Add to all this study that Mr. Jose Pereztroika of has ran — read that here — and you will learn the Mare Nostrum’s case layout actually is much nearer to what Panerai was performing in the mid-1950s, as opposed to in the early ’40s. Panerai has a rather poorly documented history and the Mare Nostrum is a fitting example — there’s one real detailed image from the ’50s, the one that you see farther above, and that is about it. However, the Mare Nostrum has definitely existed and it’s for all to decide just how much weight they give into the simple fact of whether or not Italian navy commanders were rocking it during World War II.Worry not, though, if you believed this new release was going to be as enormous as that from some 74 years ago, or its 52mm tribute-pieces from 2010 and 2015. This is not a new-found thing either. On one note, “pre-V” is probably used so much since Panerai, auctioneers and lovers of the newest likely much prefer calling it the obscure “pre-Vendome” instead of “pre-Richemont” that only mortal watch fans could understand.Back on subject: back into the mid-90s, Panerai introduced the reference 5218-301/A, a 42mm-wide bit that is remarkably close in its appearance to this new Panerai Mare Nostrum PAM716. It was also followed by two Slytech pieces, in harmony with Panerai’s romance reaching its climax with celebrity Sylvester Stallone — that, in fact, has done a great deal by helping expose the then-largely-unknown brand, and who remains a lover of Panerai to this day.
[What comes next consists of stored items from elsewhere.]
(** * Velocity AI front end: session and request layer

    A shallow embedding of the client code that resolves the bearer
    credential from the two browser stores, issues requests through
    [apiRequest], keeps the personal/workspace mode, and of the
    authentication context.

    Sources embedded here:
    - src/lib/api.ts              ([getAuthToken], [apiRequest], the API calls)
    - src/context/ModeContext.tsx ([getStoredMode], [setMode])
    - src/context/AuthContext.tsx ([DEFAULT_USER], [AuthProvider], [useAuth])
    - src/config/app.config.ts    ([APP_CONFIG])
    - src/pages/ai-activity-log.tsx, src/pages/project-detail.tsx (with
      the company dashboard), src/pages/settings.tsx,
      src/pages/integrations.tsx and the guarded App.tsx: the loaders and
      handlers of the pages that call into the above *)

From Stdlib Require Import Ascii String.
From stdpp Require Import base option list strings gmap pretty.

Set Warnings "-register-all,-clear-no-such-hyp".
Open Scope string_scope.
Open Scope Z_scope.

(** ** JavaScript values that the client handles *)

Module Js.

(** What [JSON.parse] can produce. Numbers are the integer valued ones
    (identifiers, statuses, counts), which is all the client computes
    with. An object keeps its properties in source order. *)
Inductive Json : Type :=
| JNull
| JBool (b : bool)
| JNum (n : Z)
| JStr (s : string)
| JArr (items : list Json)
| JObj (props : list (string * Json)).

(** A JavaScript value: [undefined], or a JSON value. *)
Definition JsValue : Type := option Json.
Definition undefined : JsValue := None.
Definition null : JsValue := Some JNull.

(** Exceptions that cross the client code. [Error] is the one the client
    builds itself with [new Error(message)]; the other two are raised by
    the engine ([fetch], property access, [ToString], [JSON.parse],
    [response.json()]) with engine specific messages. *)
Inductive JsExn : Type :=
| Error (message : string)
| TypeError
| SyntaxError.

(** The completion of a call: a value, or a thrown exception. For an
    [async] function [Return] is a fulfilled and [Throw] a rejected
    promise. *)
Inductive Completion (A : Type) : Type :=
| Return (a : A)
| Throw (e : JsExn).
Arguments Return {A} a.
Arguments Throw {A} e.

(** [ToBoolean]: the falsy values are [undefined], [null], [false], [0]
    and the empty string. *)
Definition ToBoolean (v : JsValue) : bool :=
  match v with
  | None => false
  | Some JNull => false
  | Some (JBool b) => b
  | Some (JNum n) => negb (n =? 0)
  | Some (JStr s) => negb (String.eqb s EmptyString)
  | Some (JArr _) => true
  | Some (JObj _) => true
  end.

(** [a || b] *)
Definition or_else (a b : JsValue) : JsValue := if ToBoolean a then a else b.

(** Own property of an object literal; when the JSON text repeated a key
    the last occurrence is the one the object has. *)
Fixpoint own_prop (k : string) (props : list (string * Json)) : option Json :=
  match props with
  | [] => None
  | (k', v) :: rest =>
      match own_prop k rest with
      | Some w => Some w
      | None => if String.eqb k' k then Some v else None
      end
  end.

(** [v.k] for the property names the client reads ([token], [detail],
    [id], [conversation_id], [response]), none of which is defined by a
    prototype: reading from [null] throws, an object answers with its own
    property, every other value answers [undefined]. *)
Definition get_prop (v : Json) (k : string) : Completion JsValue :=
  match v with
  | JNull => Throw TypeError
  | JObj props => Return (own_prop k props)
  | _ => Return undefined
  end.

(** [ToString] on a JSON value, as used by template literals and by
    [new Error(v)]. A plain object prints through [Object.prototype.toString]
    unless an own [toString] property (never callable in parsed JSON)
    shadows it, in which case the conversion throws a [TypeError]; an
    array joins its elements with commas, [null] elements printing as the
    empty string. [None] is the thrown [TypeError]. *)
Fixpoint ToString (j : Json) : option string :=
  match j with
  | JNull => Some "null"
  | JBool b => Some (if b then "true" else "false")
  | JNum n => Some (pretty n)
  | JStr s => Some s
  | JArr items =>
      (fix join (l : list Json) : option string :=
         match l with
         | [] => Some EmptyString
         | x :: rest =>
             let shown := match x with JNull => Some EmptyString | _ => ToString x end in
             match shown, join rest with
             | Some a, Some b =>
                 Some (a ++ match rest with [] => EmptyString | _ => "," ++ b end)
             | _, _ => None
             end
         end) items
  | JObj props =>
      match own_prop "toString" props with
      | Some _ => None
      | None => Some "[object Object]"
      end
  end.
In 2010 Panerai unveiled the first oversized Mare Nostrum chronograph (PAM300), inspired by a prototype officer’s chronograph from 1943. That is now a desirable timepiece on the secondary market, so true to form Panerai introduced the Mare Nostrum Titanio PAM603 at SIHH 2015.

Translating as “our sea”, Mare Nostrum was the Roman term for the Mediterranean Sea, coming back into vogue during the Second World War. And it was for the deck officers of the Italian Navy of WWII that the original Mare Nostrum prototypes were developed.

Aesthetically the new Mare Nostrum is very similar to the 2010 model. The case is 52 mm in diameter, with a brushed finish and a wide, flat bezel. But it is made of titanium, making it less heavy than it looks (the 2010 watch was in steel).

The dial is a dark brown with gold hands and parchment markings. Panerai does excel at recreating the look of watches from times past, and the Mare Nostrum feels very much like a vintage watch.

As with several Panerai reissue models, the numerals and markers are engraved, then filled with Super-Luminova. Notably, the chapter ring is raised, sitting a step above the centre of the dial.

Inside is the Minerva calibre 13-22, here known as the Panerai OP XXV movement. It’s a traditionally constructed and finished movement with German silver bridges. Unlike the 2010 model, however, this has a solid back, keep the movement hidden. That is a shame as like all Minerva movements it is hand-finished to a high standard, far beyond what is typical of a Panerai.

The Mare Nostrum Titanio PAM603 is limited to 300 pieces in total, with 150 pieces produced each year in 2015 and 2016. The price is €37,000 before taxes, or 58,200 Singapore dollars with 7% tax.